Alluxio 2.0 Preview - Enabling hyper-scale cloud data workloads

We are thrilled and excited to announce the availability of Alluxio 2.0 Preview Release – the largest open source release with the most new features and improvements since the creation of the project. It is now available for download and release notes are available here.

The ideation & design phase

When the core project team started to think about the next big Alluxio release many months ago, there were a few overarching goals that they wanted to achieve. While Alluxio already enabled data locality and data accessibility for many big data workloads in the cloud, there was still innovation needed in key areas.

Design a step-function change in Scale – As the data orchestration layer between compute and storage that makes data mobile and more accessible across many different storage systems: HDFS, objects stores, network attached storage, over time the scale of metadata support that Alluxio needs to provide could easily surpass that of the largest Hadoop deployments. Metadata management in particular has been known as a weak spot for Hadoop, however Alluxio should turn metadata management into a strength.

Power more data-driven workloads – Alluxio was created with a focus on Hadoop-based compute workloads. But over the years, the number of and types of data-intensive compute workloads have exploded and data orchestration and engineering to enable these workloads on existing data or new data storage systems has been non-trivial. In particular, a lot of data engineering including manual data movement is needed prior to machine learning and deep learning training. Alluxio should greatly simplify this by providing a native known API to data scientists while reducing the data engineering required.

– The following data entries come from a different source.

(* ===== verification/TimerProps.v ===== *)
(** The announcement of ticks to threads and timers: what is due happens, when it is due. *)

From S2P Require Import Prelude Thread PriorityQ Timeout TimeoutList.
From S2P Require Import Sched SchedOk SchedSpec ThreadApi ThreadSpec SchedProps Blocking Timer.
From stdpp Require Import gmap.

#[local] Open Scope Z_scope.

Section effects.
Context `{Cfg : Config} {RQ : RunQueue} {TB : TimeoutBackend}.
Context (user_fn : nat -> toid -> system -> system) (Hroom : forall q, tq_room q).

(** ** What handlers do to the clock *)

(** Slices longer than a tick, that end before the end of time. *)
Definition slices_fit (horizon : Z) (k : kernel) : Prop :=
  k.(slice_ticks) = 0 \/ 2 <= k.(slice_ticks) /\ horizon + k.(slice_ticks) <= MAX_TICK.

(** A handler is running, not later than [horizon]. *)
Definition handling (horizon : Z) (x : system) : Prop :=
  (exists m, clock_ok (clk_of x) m) /\ (clk_of x).(announcing_cpu) = CPU_ID /\ (clk_of x).(curr_tick) <= horizon /\
  horizon < MAX_TICK /\ slices_fit horizon x.(kern).

(** Nothing but timeouts in [P] is touched, and no slice is changed. *)
Record touches (P : toid -> Prop) (k k' : kernel) : Prop := {
  to_calls : timeout_calls P k.(clk) k'.(clk);
  to_slice : k'.(slice_ticks) = k.(slice_ticks)
}.
Definition slice_only : toid -> Prop := fun y => y = SLICE_TIMEOUT.

Lemma touches_same P k k' : k'.(clk) = k.(clk) -> k'.(slice_ticks) = k.(slice_ticks) -> touches P k k'.
Proof. intros E1 E2. split; [|done]. rewrite E1. apply rtc_refl. Qed.
Lemma touches_trans P k1 k2 k3 : touches P k1 k2 -> touches P k2 k3 -> touches P k1 k3.
Proof. intros [A1 A2] [B1 B2]. split; [by etrans|congruence]. Qed.

Lemma announcing_due s timeout : s.(announcing_cpu) = CPU_ID -> 0 <= timeout -> due_tick s timeout = s.(curr_tick) + timeout.
Proof.
  intros Ha Ht. unfold due_tick, Z_IS_TIMEOUT_RELATIVE, elapsed, this_cpu_announcing. rewrite Ha, Z.eqb_refl, (proj2 (Z.leb_le _ _) Ht). lia.
Qed.

Lemma slice_reset_touches n k m horizon : clock_ok k.(clk) m -> k.(clk).(announcing_cpu) = CPU_ID -> k.(clk).(curr_tick) <= horizon ->
  n = 0 \/ 2 <= n /\ horizon + n <= MAX_TICK -> touches slice_only k (slice_reset n k).
Proof.
  intros Hok Ha Hc Hn. destruct (abort_ok k.(clk) m SLICE_TIMEOUT Hok) as (_ & Hok1 & (E1 & _ & E3 & _) & _).
  unfold slice_reset. set (c1 := (z_try_abort_timeout SLICE_TIMEOUT k.(clk)).2) in *.
  assert (S1 : timeout_calls slice_only k.(clk) c1) by (apply rtc_once; by apply call_abort).
  destruct (Z.eqb_spec n 0) as [->|Hne]; cbn [negb]; [by split|]. destruct Hn as [|[Hn Hm]]; [done|]. split; [|done]. cbn [with_clk with_slice_expired clk slice_expired].
  pose proof (tq_ok_expiries _ _ _ (proj1 Hok)) as (H0 & _).
  set (delay := if slice_expired k then n - 1 else n) in *. assert (Hd : 1 <= delay <= n) by (unfold delay; case_match; lia).
  eapply rtc_r; [exact S1|]. apply call_add; [done| |done|apply Hroom|].
  - rewrite (inactive_spec _ _ _ Hok1). by rewrite bool_decide_eq_true, lookup_delete.
  - split; [unfold K_FOREVER, K_TICKS_FOREVER; lia|]. unfold MAX_TICK, INT64_MAX in *. split; [lia|]. rewrite announcing_due by (congruence || lia). lia.
Qed.

Lemma next_up_same k : (next_up k).2.(clk) = k.(clk) /\ (next_up k).2.(slice_ticks) = k.(slice_ticks).
Proof. unfold next_up, metairq_preempt_recover. by repeat (case_match; simplify_eq/=). Qed.

Lemma slice_size_cases t k : z_time_slice_size t k = 0 \/ z_time_slice_size t k = k.(slice_ticks).
Proof. unfold z_time_slice_size. repeat case_match; auto. Qed.

Lemma update_cache_touches b k m horizon : clock_ok k.(clk) m -> k.(clk).(announcing_cpu) = CPU_ID -> k.(clk).(curr_tick) <= horizon ->
  slices_fit horizon k -> touches slice_only k (update_cache b k).
Proof.
  intros Hok Ha Hc Hf. unfold update_cache. destruct (next_up_same k) as [E1 E2]. destruct (next_up k) as [t k1]. cbn [snd] in E1, E2.
  destruct (should_preempt t b k1); [|by apply touches_same]. eapply (touches_trans _ _ k1); [by apply touches_same|].
  set (k2 := if _ && _ then _ else _). eapply (touches_trans _ _ k2).
  - unfold k2. destruct (_ && _); [|by apply touches_same]. unfold z_time_slice_reset.
    apply (slice_reset_touches _ _ m horizon); rewrite ?E1; try done. destruct (slice_size_cases t k1) as [->| ->]; [by left|]. by rewrite E2.
  - unfold update_metairq_preempt. repeat case_match; by apply touches_same.
Qed.

Lemma ready_touches t k m horizon : clock_ok k.(clk) m -> k.(clk).(announcing_cpu) = CPU_ID -> k.(clk).(curr_tick) <= horizon ->
  slices_fit horizon k -> touches slice_only k (ready_thread t k).
Proof.
  intros. unfold ready_thread. destruct (_ && _); [|by apply touches_same].
  eapply (touches_trans _ _ (queue_thread t k)); [by apply touches_same|]. by apply (update_cache_touches _ _ m horizon).
Qed.

Lemma unpend_same t k : (unpend_thread_no_timeout t k).(clk) = k.(clk) /\ (unpend_thread_no_timeout t k).(slice_ticks) = k.(slice_ticks).
Proof. unfold unpend_thread_no_timeout. by case_match. Qed.

Lemma wake_touches t k m horizon : clock_ok k.(clk) m -> k.(clk).(announcing_cpu) = CPU_ID -> k.(clk).(curr_tick) <= horizon ->
  slices_fit horizon k -> touches slice_only k (z_thread_timeout t k).
Proof.
  intros Hok Ha Hc Hf. unfold z_thread_timeout, z_sched_wake_thread_locked. destruct (negb _); [|by apply touches_same].
  destruct (is_set _ _); [by apply touches_same|]. set (k1 := match _ with Some _ => _ | None => _ end).
  assert (E : k1.(clk) = k.(clk) /\ k1.(slice_ticks) = k.(slice_ticks)) by (unfold k1; case_match; [apply unpend_same|done]). destruct E as [E1 E2].
  eapply (touches_trans _ _ (on_thread t z_mark_thread_as_not_sleeping k1)); [by apply touches_same|].
  apply (ready_touches _ _ m horizon); simpl; rewrite ?E1; try done. unfold slices_fit in *. simpl. by rewrite E2.
Qed.

(** ** Systems in which a timeout is spared *)

(** Every timeout but [τ] may have been touched, the timer at [τ] is as it was. *)
Record spared (τ : toid) (x x' : system) : Prop := {
  sd_touches : touches (fun y => y <> τ) x.(kern) x'.(kern);
  sd_timer : x'.(timers) τ = x.(timers) τ
}.

(** The users' functions spare [τ]. *)
Definition spares (τ : toid) (horizon : Z) : Prop := forall f t x, handling horizon x -> spared τ x (user_fn f t x).

Lemma spared_trans τ x1 x2 x3 : spared τ x1 x2 -> spared τ x2 x3 -> spared τ x1 x3.
Proof. intros [A1 A2] [B1 B2]. split; [by eapply touches_trans|congruence]. Qed.

Lemma spared_handling τ horizon x x' : handling horizon x -> spared τ x x' -> handling horizon x'.
Proof.
  intros ((m & Hok) & H2 & H3 & H4 & H5) [[T1 T2] _]. destruct (calls_effect _ _ _ _ T1 Hok) as (m' & Hok' & (E1 & E2 & E3) & _).
  split; [by exists m'|]. split; [exact (eq_trans E3 H2)|]. split; [exact (Z.le_trans _ _ _ (Z.eq_le_incl _ _ E1) H3)|]. split; [done|]. unfold slices_fit in *. by rewrite T2.
Qed.

Lemma spared_kernel τ x f : τ <> SLICE_TIMEOUT -> touches slice_only x.(kern) (f x.(kern)) -> spared τ x (on_kernel f x).
Proof. intros Hne [T1 T2]. split; [|done]. split; [|done]. eapply calls_weaken; [|exact T1]. intros y Hy. cbv beta. rewrite Hy. by apply not_eq_sym. Qed.

Lemma spared_user τ horizon f t x : spares τ horizon -> handling horizon x -> spared τ x (call user_fn f t x).
Proof. intros Hs Hh. destruct f; [by apply Hs|]. split; [|done]. by apply touches_same. Qed.

Lemma spared_wake τ horizon w x : τ <> SLICE_TIMEOUT -> handling horizon x ->
  spared τ x (match z_waitq_head w x.(kern) with
    | Some thread => on_kernel (fun k => ready_thread thread (arch_thread_return_value_set thread 0 (unpend_thread_no_timeout thread k))) x
    | None => x end).
Proof.
  intros Hne ((m & Hok) & H2 & H3 & H4 & H5). destruct (z_waitq_head w x.(kern)) as [t|]; [|split; [by apply touches_same|done]].
  apply spared_kernel; [done|]. destruct (unpend_same t x.(kern)) as [E1 E2].
  eapply (touches_trans _ _ (arch_thread_return_value_set t 0 (unpend_thread_no_timeout t (kern x)))); [by apply touches_same|].
  apply (ready_touches _ _ m horizon); change (clk (arch_thread_return_value_set t 0 ?k)) with (clk k); rewrite ?E1; try done.
  unfold slices_fit in *. change (slice_ticks (arch_thread_return_value_set t 0 ?k)) with (slice_ticks k). by rewrite E2.
Qed.

(** An absolute time that a timer asks for is within range. *)
Lemma abs_delay_ok s v : 0 <= s.(curr_tick) < MAX_TICK -> delay_ok s (K_TIMEOUT_ABS_TICKS v) /\
  due_tick s (K_TIMEOUT_ABS_TICKS v) = Z.max (s.(curr_tick) + 1) (Z.max 0 (Z.min v MAX_TICK)).
Proof.
  intros Hc. assert (E : due_tick s (K_TIMEOUT_ABS_TICKS v) = Z.max (s.(curr_tick) + 1) (Z.max 0 (Z.min v MAX_TICK))).
  { unfold due_tick, K_TIMEOUT_ABS_TICKS, Z_IS_TIMEOUT_RELATIVE, Z_TICK_ABS, K_TICKS_FOREVER, MAX_TICK in *.
    rewrite (proj2 (Z.leb_gt _ _)) by lia. lia. }
  split; [|done]. unfold delay_ok. rewrite E. unfold K_FOREVER, K_TIMEOUT_ABS_TICKS, Z_TICK_ABS, K_TICKS_FOREVER, MAX_TICK, INT64_MAX in *. lia.
Qed.

Lemma uptime_announcing s m : clock_ok s m -> s.(announcing_cpu) = CPU_ID -> s.(curr_tick) <= MAX_TICK -> k_uptime_ticks s = s.(curr_tick).
Proof.
  intros Hok Ha Hm. assert (E : elapsed s = 0) by (unfold elapsed, this_cpu_announcing; by rewrite Ha).
  unfold k_uptime_ticks. rewrite (tick_get_ok s m); rewrite ?E; try done; lia.
Qed.

(** ** The handlers *)

Lemma add_touches P t f v x m horizon : P t -> t <> NULL -> handling horizon x -> clock_ok (clk_of x) m -> m !! t = None ->
  touches P x.(kern) (on_clk (fun c => (z_add_timeout t f (K_TIMEOUT_ABS_TICKS v) c).2) x).(kern).
Proof.
  intros HP Hn (_ & Ha & Hc & Hh & _) Hok Hm. split; [|done]. apply rtc_once. apply call_add; try done.
  - rewrite (inactive_spec _ _ _ Hok). by apply bool_decide_eq_true.
  - pose proof (tq_ok_expiries _ _ _ (proj1 Hok)) as (H0 & _). apply abs_delay_ok. cbn [clk_of system_has_clock] in *. lia.
Qed.

Definition periodic (p : Z) : bool := negb (p =? K_NO_WAIT) && negb (p =? K_FOREVER).
Definition period_fits (horizon p : Z) : Prop := periodic p = true -> 0 < p /\ horizon + p <= MAX_TICK.

(** The two parts of the handler: arming the timer again, and what follows. *)
Definition rearmed (τ : toid) (x : system) : system :=
  if periodic (x.(timers) τ).(period)
  then on_clk (fun c => (z_add_timeout τ FN_timer (K_TIMEOUT_ABS_TICKS (i64 (k_uptime_ticks (clk_of x) + (x.(timers) τ).(period)))) c).2) x
  else x.
Definition woken_up (τ : toid) (x : system) : system :=
  let x := call user_fn (x.(timers) τ).(expiry_fn) τ x in
  match z_waitq_head (x.(timers) τ).(tm_wait_q) x.(kern) with
  | Some thread => on_kernel (fun k => ready_thread thread (arch_thread_return_value_set thread 0 (unpend_thread_no_timeout thread k))) x
  | None => x
  end.
Definition counted (τ : toid) : system -> system := on_timer τ (fun tm => set_status (u32 (tm.(status) + 1)) tm).

Lemma woken_up_spared τ horizon t x : τ <> SLICE_TIMEOUT -> spares τ horizon -> handling horizon x -> spared τ x (woken_up t x).
Proof.
  intros Hsl Hs Hh. unfold woken_up. cbv zeta. set (x1 := call _ _ _ _). pose proof (spared_user τ horizon (x.(timers) t).(expiry_fn) t x Hs Hh) as S1. fold x1 in S1.
  eapply spared_trans; [exact S1|]. apply (spared_wake τ horizon); [done|]. by apply (spared_handling _ _ _ _ Hh S1).
Qed.
(** The alignment with the bit for the reference. *)
Lemma align_with_ref align : align = 0 \/ (exists k, 0 <= k < 32 /\ align = 2 ^ k) ->
  exists al rew, align_request (align .| 4) al rew /\ rew <= 4 /\ forall mem, align <> 0 -> (mem + rew) mod al = 0 -> (mem + 4) mod align = 0.
Proof.
  intros [->|(k & Hk & ->)].
  { exists 4, 0. split; [|split; [done|by intros]]. split; [done|]. right. left. exists 2. by repeat split. }
  assert (k = 0 \/ k = 1 \/ k = 2 \/ 3 <= k) as [->|[->|[->|H3]]] by lia.
  - exists 4, 1. split; [split; [done|]; do 2 right; exists 0, 2; by repeat split|]. split; [done|]. intros. apply Z.mod_1_r.
  - exists 4, 2. split; [split; [done|]; do 2 right; exists 1, 2; by repeat split|]. split; [done|]. intros mem _ H. change (2 ^ 1) with 2. Z.to_euclidean_division_equations. lia.
  - exists 4, 0. split; [split; [done|]; right; left; exists 2; by repeat split|]. split; [done|]. intros mem _ H. change (2 ^ 2) with 4. Z.to_euclidean_division_equations. lia.
  - assert (E : 2 ^ k .| 4 = 2 ^ k + 4).
    { assert (Hl : 2 ^ k .& 4 = 0). { apply Z.bits_inj'. intros i Hi. change 4 with (2 ^ 2). rewrite Z.land_spec, !Z.pow2_bits_eqb, Z.testbit_0_l by lia. lia. }
      by rewrite Z.add_nocarry_lxor, Z.lxor_lor. }
    assert (2 ^ k <= 2 ^ 31) by (apply Z.pow_le_mono_r; lia).
    exists (2 ^ k), 4. rewrite E. split; [split; [lia|]; do 2 right; exists 2, k; repeat split; lia|]. split; [done|]. by intros.
Qed.

Lemma aligned_rep hz c0 h U align n : mrep hz c0 h U -> mallowed (MAligned align n) h U ->
  exists ptr h', k_aligned_alloc self align n h = Some (ptr, h') /\ mrep hz c0 h' (granted_block n ptr h'.(hmem) U) /\ (ptr <> 0 -> align <> 0 -> ptr mod align = 0).
Proof.
  intros Hr (Hn & Hal & Htop). destruct (align_with_ref align Hal) as (al & rew & Hreq & Hrew & Hmod). pose proof Hr as (_ & _ & cs & us & Ho & _).
  destruct (helper_rep hz c0 h U align n sys_heap_aligned_alloc Hr Hn) as (ptr & h' & E & Hr' & Hp).
  - intros Hl. destruct (serve_ok hz c0 h _ (RAligned (align .| 4) (n + 4)) Hr) as (h1 & B1 & E & Hr1).
    { split; [lia|]. exists al, rew. split; [done|lia]. }
    cbn [serve] in E. destruct (sys_heap_aligned_alloc (align .| 4) (n + 4) h) as [[mem h2]|]; [|done]. simpl in E. simplify_eq. eauto.
  - exists ptr, h'. split; [done|]. split; [done|]. intros Hne Ha. destruct (Hp Hne) as (Hl & h1 & Ea).
    destruct (aligned_alloc_ok h cs (align .| 4) al rew (n + 4) Ho ltac:(lia) Hreq ltac:(lia)) as (mem & h2 & pad & E2 & _ & _ & Hg & Hm). rewrite E2 in Ea. simplify_eq.
    replace ptr with (ptr - 4 + 4) by lia. apply Hmod; [done|]. destruct Hm as [Hz|]; [|done]. exfalso.
    assert (Hb : Block ptr (bytes (hmem h') ptr (Z.to_nat n)) ∈ granted_block n ptr (hmem h') U) by (unfold granted_block; destruct (Z.eqb_spec ptr 0); [done|by left]).
    assert (Hb' : wrap (Block ptr (bytes (hmem h') ptr (Z.to_nat n))) ∈ map wrap (granted_block n ptr (hmem h') U)) by (by apply list_elem_of_fmap_2). pose proof (rep_positive _ _ _ _ _ Hr' Hb') as Hpos. cbn [wrap addr] in Hpos. lia.
Qed.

Make separation of storage & compute easier – Data silos across the enterprise are only increasing with data across multiple Hadoop clusters, increasingly in many different object stores and in several cases stored on premise or in the public cloud. This has made it harder to disaggregate compute from data, because data locality and access gets severely affected in when the data processing is moved to a different place than where the data is stored. Alluxio should continue to enable separation of compute and storage, by abstracting storage while making data more accessible.

With these lofty goals in mind, the engineering and product teams designed, implemented, tested and stress tested some more, turning Alluxio 2.0 into reality.

The advancements & features

Alluxio 2.0 includes many enhancements to support the design goals of the project, all open sourceand will be included in the Community Edition!

Support for hyper-scale data workloads

Support for more than 1 billion files – 2.0 introduces a new option for tiered metadata management to support single cluster deployments with more than a billion files. We use RocksDB for off heap storage which is now the default. Metadata for hot data continues to be stored in the process memory on heap while the rest is managed by Alluxio outside the process memory. alluxio.master.metastore can be configured to change to only heap.
Highly distributed data services – 2.0 introduces the Alluxio Job Service, a distributed clustered service, that data operations such as replication, persistence, cross storage move and distributed load now use, for enabling high performance and massive scale. Take a look at all the file system APIs Alluxio supports.
Adaptive replication for increased data locality – New feature to configure a range for the number of copies of data stored in Alluxio that are automatically managed. alluxio.user.file.replication.max and alluxio.user.file.replication.min can be used to specify a range. A full list of all the user configurations can be found here
High availability with embedded journal – A new fault tolerance and high availability mode for file and object metadata called the embedded journal that uses the RAFT consensus algorithm and is independent of any other external storage systems. This is particularly helpful for abstracting object storage. Learn about configuring embedded journal here

Enabling machine learning and deep learning workloads on any storage

Machine learning and deep learning frameworks need to extract data from Hadoop and object stores, typically a very manual and time consuming process.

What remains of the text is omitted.